February 17, 2017
This is the first in a series of articles written by Carlotta Bartone, SHCJ, for Our Cornelia. Sister Carlotta presents an overview of the canonization process from early Christian times to the present. She shares the journey of the Society of the Holy Child Jesus to promote the cause of Cornelia Connelly, Founder of the Society, for beatification and eventual canonization, and where this effort stands today. Her “On the Road to Canonization: The Cause of Cornelia Connelly” explains the canonization process as it pertains to Cornelia’s life and the Society’s hope that one day, she will be recognized as a Saint.
By Carlotta Bartone, SHCJ
Within the past few months, the Roman Catholic Church recognized as a Saint Mother Teresa of Calcutta.
What does it mean to achieve such status, and how does one become a saint?
In the first years after the death of Christ, his followers were being persecuted for their faith. Those who were willing to suffer martyrdom rather than deny their faith were considered saints and venerated as such. As time went on, the making of saints was a spontaneous act of the local Christian community, and those who lived holy and exemplary lives were acclaimed as saints. In the Middle Ages, the names of the founders of religious orders, both men and women, were added to the list.

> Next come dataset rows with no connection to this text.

(** ** Memory check of the admission loop *)

Module BatchExample.
(** A pool of [n] blocks; [schedule] does not touch its tensors. *)
Definition pool_of (n : nat) : BlockPool :=
  {| k_blocks := []; v_blocks := []; free_list := seq 0 n; capacity := n; pool_num_layers := 1;
     pool_num_kv_heads := 1; pool_head_dim := 1 |}.
Definition cache : PagedKvCacheManager := tables_new (pool_of 10).
Definition request (id : Z) (len : nat) : PendingRequest :=
  {| req_seq_id := id; prompt_tokens := replicate len 7%Z; req_max_tokens := 5;
     req_temperature := f32_of_Z 1; req_top_k := 0; req_top_p := f32_of_Z 1; req_seed := None;
     req_stop_tokens := [2%Z]; req_event_tx := id |}.
Definition two_requests : BatchScheduler :=
  enqueue (request 2 120) (enqueue (request 1 128) (scheduler_new 64 4096 512 (f32_lit 1 1))).
Definition open (tx : Z) : bool := false.
(** One sequence is decoding, one is half-prefilled, one waits. *)
Definition decoding : ActiveSequence :=
  {| seq_id := 5; handle := 0; max_tokens := 9; temperature := f32_of_Z 1; top_k := 0;
     top_p := f32_of_Z 1; seed := None; stop_tokens := [2%Z]; current_pos := 4;
     generated_tokens := [31%Z]; event_tx := 5; remaining_prefill := [] |}.
Definition prefilling : ActiveSequence :=
  {| seq_id := 6; handle := 1; max_tokens := 9; temperature := f32_of_Z 1; top_k := 0;
     top_p := f32_of_Z 1; seed := None; stop_tokens := [2%Z]; current_pos := 3;
     generated_tokens := []; event_tx := 6; remaining_prefill := [41; 42; 43]%Z |}.
Definition mixed : BatchScheduler :=
  enqueue (request 7 40)
    (set_active (<[6%Z := prefilling]> {[5%Z := decoding]}) (scheduler_new 3 8 5 (f32_lit 1 1))).
Definition mixed_cache : PagedKvCacheManager := (paged_alloc (paged_alloc cache).1).1.
Definition dec_of (r : BatchScheduler * PagedKvCacheManager * list (Z * GenerationEvent) * result SchedulerDecision)
  : SchedulerDecision := match r.2 with Ok d => d | _ => empty_decision end.
Definition step := schedule open hash_order_id hash_order_rev mixed mixed_cache.

Lemma cache_inv : tables_inv cache.
Proof. by apply tables_new_inv. Qed.

Lemma mixed_wf : sched_wf mixed.
Proof.
  split.
  - intros k s Hk. change ((<[6%Z := prefilling]> {[5%Z := decoding]} : gmap Z ActiveSequence) !! k = Some s) in Hk.
    by apply lookup_insert_Some in Hk as [[<- <-]|[_ [<- <-]%lookup_singleton_Some]].
  - decide_now.
  - intros r ->%list_elem_of_singleton. by vm_compute.
Qed.

Lemma empty_link : cache_link ∅ cache.
Proof.
  split; [apply cache_inv | | by intros ????; rewrite lookup_empty].
  intros h. simpl. rewrite lookup_empty. split; [by intros [? ?] | by intros (? & ? & ? & _)].
Qed.

Lemma mixed_link : cache_link (active mixed) mixed_cache.
Proof.
  apply (cache_link_insert {[5%Z := decoding]} (paged_alloc cache).1 _ 6 1); [| done.. ].
  by apply (cache_link_insert ∅ cache _ 5 0); [apply empty_link | ..].
Qed.
End BatchExample.

(** The admission check compares each prompt with the free blocks counted
    before the loop, so several requests can be admitted in one batch whose
    prompts together need more blocks than the pool has: here 16 of 10. *)
Theorem admission_overcommits :
  ∃ b cache dec, sched_wf b ∧ cache_link (active b) cache ∧ num_free_blocks cache = 10 ∧
    (schedule BatchExample.open hash_order_id hash_order_id b cache).2 = Ok dec ∧
    sum_list ((λ j, div_ceil (length (pf_token_ids j)) 16) <$> prefills dec) = 16.
Proof.
  exists BatchExample.two_requests, BatchExample.cache. eexists.
  split.
  { split; [| decide_now | intros; apply lookup_empty].
    intros k s. change (active BatchExample.two_requests) with (∅ : gmap Z ActiveSequence).
    by rewrite lookup_empty. }
  split; [apply BatchExample.empty_link |]. by vm_compute.
Qed.

Module BatchWitness.
Import BatchExample.

Lemma schedule_within_limits_witness :
  length (decodes (dec_of step)) + length (prefills (dec_of step)) ≤ 3 ∧
  total_tokens (dec_of step) ≤ 8 ∧ prefill_tokens (dec_of step) ≤ 5 ∧
  total_tokens (dec_of step) = length (decodes (dec_of step)) + prefill_tokens (dec_of step).
Proof.
  apply (schedule_within_limits open hash_order_id hash_order_rev mixed mixed_cache
           step.1.1.1 step.1.1.2 step.1.2). by vm_compute.
Defined.

Lemma schedule_jobs_witness :
  Forall (decode_job_ok open mixed) (decodes (dec_of step)) ∧
  Forall (prefill_job_ok mixed (active step.1.1.1)) (prefills (dec_of step)) ∧
  NoDup ((dj_seq_id <$> decodes (dec_of step)) ++ (pf_seq_id <$> prefills (dec_of step))).
Proof.
  apply (schedule_jobs open hash_order_id hash_order_rev mixed mixed_cache
           step.1.1.1 step.1.1.2 step.1.2); [exact mixed_wf | exact mixed_link | by vm_compute].
Defined.

Definition cleaned := cleanup_completed (λ tx, bool_decide (tx = 6%Z)) hash_order_id mixed.

Lemma cleanup_witness : (6%Z, 1%Z) ∈ cleaned.2 ↔
  ∃ s, active mixed !! 6%Z = Some s ∧ active cleaned.1.1 !! 6%Z = None ∧ handle s = 1%Z.
Proof.
  exact (proj1 (proj2 (cleanup_completed_spec (λ tx, bool_decide (tx = 6%Z)) hash_order_id mixed
           cleaned.1.1 cleaned.1.2 cleaned.2 ltac:(by vm_compute))) 6%Z 1%Z).
Defined.
End BatchWitness.
(** ** Equal split *)

Lemma insert_by_memory_perm cands i l : insert_by_memory cands i l ≡ₚ i :: l.
Proof.
  induction l as [|j l IH]; simpl; [done |]. destruct (_ <? _); [| done].
  rewrite IH. apply Permutation_swap.
Qed.

Lemma memory_order_perm cands : memory_order cands ≡ₚ seq 0 (length cands).
Proof.
  unfold memory_order. induction (seq 0 (length cands)) as [|i l IH]; simpl; [done |].
  by rewrite insert_by_memory_perm, IH.
Qed.

Lemma foldl_alter_lookup (idxs : list nat) (counts : list Z) k :
  NoDup idxs →
  foldl (λ counts idx, alter (Z.add 1) idx counts) counts idxs !! k
    = if bool_decide (k ∈ idxs) then Z.add 1 <$> counts !! k else counts !! k.
Proof.
  revert counts. induction idxs as [|i idxs IH]; intros counts Hnd; [done |].
  apply NoDup_cons in Hnd as [Hi Hnd]. simpl. rewrite IH by done.
  destruct (decide (k = i)) as [->|Hne].
  - rewrite bool_decide_false by done. rewrite bool_decide_true by left. apply list_lookup_alter_eq.
  - rewrite list_lookup_alter_ne by done.
    assert (bool_decide (k ∈ i :: idxs) = bool_decide (k ∈ idxs)) as ->; [| done].
    apply bool_decide_ext. rewrite elem_of_cons. naive_solver.
Qed.

Lemma foldl_alter_sum (idxs : list nat) (counts : list Z) :
  (∀ i, i ∈ idxs → (i < length counts)%nat) →
  zsum (foldl (λ counts idx, alter (Z.add 1) idx counts) counts idxs)
    = zsum counts + Z.of_nat (length idxs).
Proof.
  revert counts. induction idxs as [|i idxs IH]; intros counts Hall; [simpl; lia |].
  destruct (lookup_lt_is_Some_2 counts i) as [x Hx]; [apply Hall; left |]. simpl.
  rewrite IH by (intros j Hj; rewrite length_alter; apply Hall; by right).
  rewrite (zsum_alter _ _ _ x) by done. lia.
Qed.
Lemma reg1_keyed : reg_keyed reg1.
Proof.
  assert (map_Forall (λ id e, node_id (capabilities e) = id) reg1) as Hall.
  { apply map_Forall_to_list. vm_compute. repeat constructor. }
  exact Hall.
Qed.

Lemma heartbeat_round_witness :
  pending_nonce round1.1.1 = Some 2%Z ∧
  ∀ id, round1.1.2 !! id = if bool_decide (id ∈ round1.2)
    then set_status Dead <$> (foldl (handle_poll 5) (t0, reg1) [("a", ack 1); ("b", ack 1); ("c", ack 1)]).2 !! id
    else (foldl (handle_poll 5) (t0, reg1) [("a", ack 1); ("b", ack 1); ("c", ack 1)]).2 !! id.
Proof.
  pose proof (heartbeat_round_counts hash_order_id 5 [("a", ack 1); ("b", ack 1); ("c", ack 1)]%string 3 2 t0 reg1 1
                round1.1.1 round1.1.2 round1.2 reg1_keyed ltac:(done) ltac:(by vm_compute)) as H.
  split; [exact (proj2 (proj2 H)) | exact (proj1 (proj2 H))].
Defined.
End RegistryWitness.
Definition with_writer {A : Type} (id : string) (m : st FramedWriter A) : st PeerRegistry A := λ reg,
  match reg !! id with
  | None => (reg, Err (Pipeline "worker not found in registry"))
  | Some e => let '(w, r) := m (writer e) in (<[id := set_writer w e]> reg, r)
  end.
Definition with_reader {A : Type} (id : string) (m : st FramedReader A) : st PeerRegistry A := λ reg,
  match reg !! id with
  | None => (reg, Err (Pipeline "worker not found in registry"))
  | Some e => let '(r, x) := m (reader e) in (<[id := set_reader r e]> reg, x)
  end.

(** How the tasks of a [JoinSet] run: the order in which they complete, and how
    many bytes a task had read when it was aborted by dropping the set. *)
Record JoinSchedule := {
  completes : list string → list string;
  completes_perm : ∀ l, completes l ≡ₚ l;
  cut : string → nat
}.

Definition abort_tasks (js : JoinSchedule) (ids : list string) (reg : PeerRegistry) : PeerRegistry :=
  foldl (λ reg id, alter (λ e, set_reader {| r_stream := drop (cut js id) (r_stream (reader e)) |} e) id reg)
    reg ids.

Section pipeline.
Variable crc32c : list Z → Z.
Context `{Bincode ForwardPayload} `{Bincode ForwardResultPayload} `{Bincode BatchedForwardPayload}
  `{Bincode BatchedForwardResultPayload} `{Bincode ErrorPayload}.

(** [recv_skipping_heartbeat_acks] and its owned variant: a received frame takes
    bytes from the stream, so the length of the stream bounds the loop. *)
Fixpoint recv_skip_loop (fuel : nat) : st FramedReader (FrameHeader * list Z) :=
  match fuel with
  | 0%nat => slift Panic
  | S fuel' =>
      do! hp := recv crc32c in
      if bool_decide (msg_type hp.1 = Frame.HeartbeatAck) then recv_skip_loop fuel' else sret hp
  end.
Definition recv_skipping_heartbeat_acks : st FramedReader (FrameHeader * list Z) := λ r,
  recv_skip_loop (S (length (r_stream r))) r.

(** Sending an empty message to workers in order, failing on the first error. *)
Fixpoint send_to_all (mt : MessageType) (sid : Z) (ids : list string) : st PeerRegistry unit :=
  match ids with
  | [] => sret ()
  | id :: ids' => do! _ := with_writer id (send_empty crc32c mt sid) in send_to_all mt sid ids'
  end.

(** What [try_alloc_all] requires of a response. *)
Definition check_alloc_response (r : result (FrameHeader * list Z)) : result unit :=
  match r with
  | Panic => Err (Pipeline "CacheAlloc task panicked")
  | Err e => Err e
  | Ok (header, resp_payload) =>
      if bool_decide (msg_type header = ErrorMsg) then
        let? _ := deserialize_payload (P := ErrorPayload) resp_payload in
        Err (Pipeline "worker failed CacheAlloc")
      else if negb (bool_decide (msg_type header = CacheAllocAck)) then Err (Protocol "expected CacheAllocAck")
      else Ok ()
  end.
(** The rows the copies produce. *)
Lemma copied_rows half (heads : list (list (list Z))) out :
  Forall (λ hd, length hd = (2 * half)%nat) heads → length out = (length heads * (2 * half))%nat →
  (∀ k s, (s, k) ∈ qk_copies (length heads) (2 * half) half → out !! k = mjoin (interleave half <$> heads) !! s) →
  out = mjoin heads.
Proof.
  intros Hlen Hol Hout. apply list_eq. intros k. destruct (decide (k < length out)%nat) as [Hk|Hk].
  - assert (half ≠ 0)%nat as Hne by (intros ->; lia).
    set (h := (k / (2 * half))%nat). set (j := (k mod (2 * half))%nat).
    assert (k = h * (2 * half) + j)%nat as Hkeq by (unfold h, j; rewrite (Nat.mul_comm _ (2 * half)); apply Nat.div_mod; lia).
    assert (j < 2 * half)%nat as Hj by (apply Nat.mod_upper_bound; lia).
    assert (h < length heads)%nat as Hh by nia.
    destruct (lookup_lt_is_Some_2 heads h Hh) as [head Hhead].
    assert (length head = (2 * half)%nat) as Hhl by (by eapply (Forall_lookup_1 _ _ _ _ Hlen)).
    destruct (lookup_lt_is_Some_2 head j) as [r Hr]; [lia |].
    assert (mjoin heads !! k = Some r) as ->.
    { rewrite Hkeq, join_lookup_Some_same_length' by done. eauto. }
    destruct (decide (j < half)%nat) as [Hlo|Hhi].
    + rewrite (Hout k (h * (2 * half) + 2 * j)%nat).
      * by rewrite (proj1 (interleaved_row half h j heads head Hlen Hhead Hlo)).
      * apply elem_of_qk_copies. exists h, j. split; [lia |]. left. by rewrite Hkeq.
    + rewrite (Hout k (h * (2 * half) + (2 * (j - half) + 1))%nat).
      * rewrite (proj2 (interleaved_row half h (j - half) heads head Hlen Hhead ltac:(lia))).
        by replace (half + (j - half))%nat with j by lia.
      * apply elem_of_qk_copies. exists h, (j - half)%nat. split; [lia |]. right. f_equal. lia.
  - rewrite !lookup_ge_None_2; [done | rewrite (length_mjoin (2 * half)) by done; lia | lia].
Qed.
Definition forward_paged (e : Engine) (token_ids positions : list Z) (h : Z) : st (C * D) (list f32) :=
  do! nc := slift (NodeConfig_new (e_layer_range e) (num_layers (ws_config (weights e)))) in
  do! out := forward_node_paged e (TokenIds token_ids positions) nc h in
  match out with
  | Logits logits => sret logits
  | OutActivations _ => serr (Pipeline "full forward expected Logits but got Activations")
  end.
End paged.

(** ** The output phase *)

Lemma freed_live (own scr temps temps' : list Z) (B : gset Z) :
  temps ≡ₚ temps' → (∀ i, i ∈ temps → i ∉ B) → (∀ i, i ∈ scr → i ∉ B) →
  (list_to_set temps ∪ (list_to_set scr ∪ B)) ∖ list_to_set (own ++ scr ++ temps') = B ∖ list_to_set own.
Proof.
  intros Hp Ht Hs. apply set_eq. intros i. rewrite !elem_of_difference, !elem_of_union, !elem_of_list_to_set, !elem_of_app, Hp.
  split; [intros [[?|[?|?]] Hno]; tauto |]. intros [Hi Ho]. split; [tauto |]. specialize (Ht i). specialize (Hs i). rewrite Hp in Ht. tauto.
Qed.

Section output.
Context {D : Type} `{KernelLaws D} `{!BackendLaws D}.
Implicit Types d : D.
Variable from_f16 : Z → f32.
Variables (ws : WeightStore) (n : nat) (r : Resolved) (sc : Scratch) (O : Z → Prop) (dp d0 : D).
Notation cfg := (ws_config ws).
Notation hid := (hidden_state r).
Hypothesis Hbufs : bufs_ok cfg n hid sc O d0.
Hypothesis Hn : r_seq_len r = n.
Hypothesis Hpos : 0 < n.
(** [dp]: before the scratch tensors were allocated *)
Hypothesis Hfresh : fresh dp d0 (scratch_list sc).
Hypothesis Hhid : t_live dp hid.

Lemma last_row_insert {A : Type} (l : list A) (x : A) : length l = n → list_inserts 0 (take 1 (drop (n - 1) l)) [x] = [default x (last l)].
Proof.
  intros Hl. rewrite last_lookup, Hl. replace (n - 1) with (pred n) by lia.
  destruct (lookup_lt_is_Some_2 l (pred n)) as [y Hy]; [lia |]. rewrite (drop_S l y (pred n) Hy), Hy. done.
Qed.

By their vows of poverty, chastity, and obedience, they were considered confessors, as opposed to martyrs, and they were typified according to their sex and state of life. Men were bishops, priests, or monks; women were virgins or widows.
By the fifth to the tenth century, bishops assumed greater control over the process, and insisted that petitioners provide them with written accounts of the candidate’s life, virtues and death, and especially of any purported miracles.
At times it was found that some who had been acclaimed as saints were not truly worthy of the title, so that by the 12th century the Church gradually developed a legal process of investigation into the lives of candidates for sainthood. Witnesses were called and evidence was gathered in an effort to determine whether the candidate’s reputation for holiness was deserved. From the late 12th century onward, the papacy required posthumous miracles as signs from God, especially for non-martyrs, confirming the candidate’s reputation for holiness and proof of heroic Christian virtue.
What has this to do with Cornelia?
After Cornelia’s death in 1879, the second mother general of the Society of the Holy Child Jesus asked one of the Sisters to collect all her writings, evidently with a view to eventually writing a biography of Cornelia and possibly introducing her cause for beatification. The same mother general later asked the Sister to destroy all the writings. Fortunately, on the advice of her confessor, the Sister disobeyed the order, but the first biography of Cornelia was not published until 1922. Finally the General Chapter, which is the governing body of a religious congregation, decided in 1924 to formally introduce the Cause for beatification of Cornelia Connelly.
A second biography in French was produced in 1930, and this was then translated into Italian. The priest who was consulted about the possibility of introducing the Cause was not encouraging, and it was only in 1946, on the occasion of the Centenary of the Society, that the General Chapter established a commission to promote the Cause.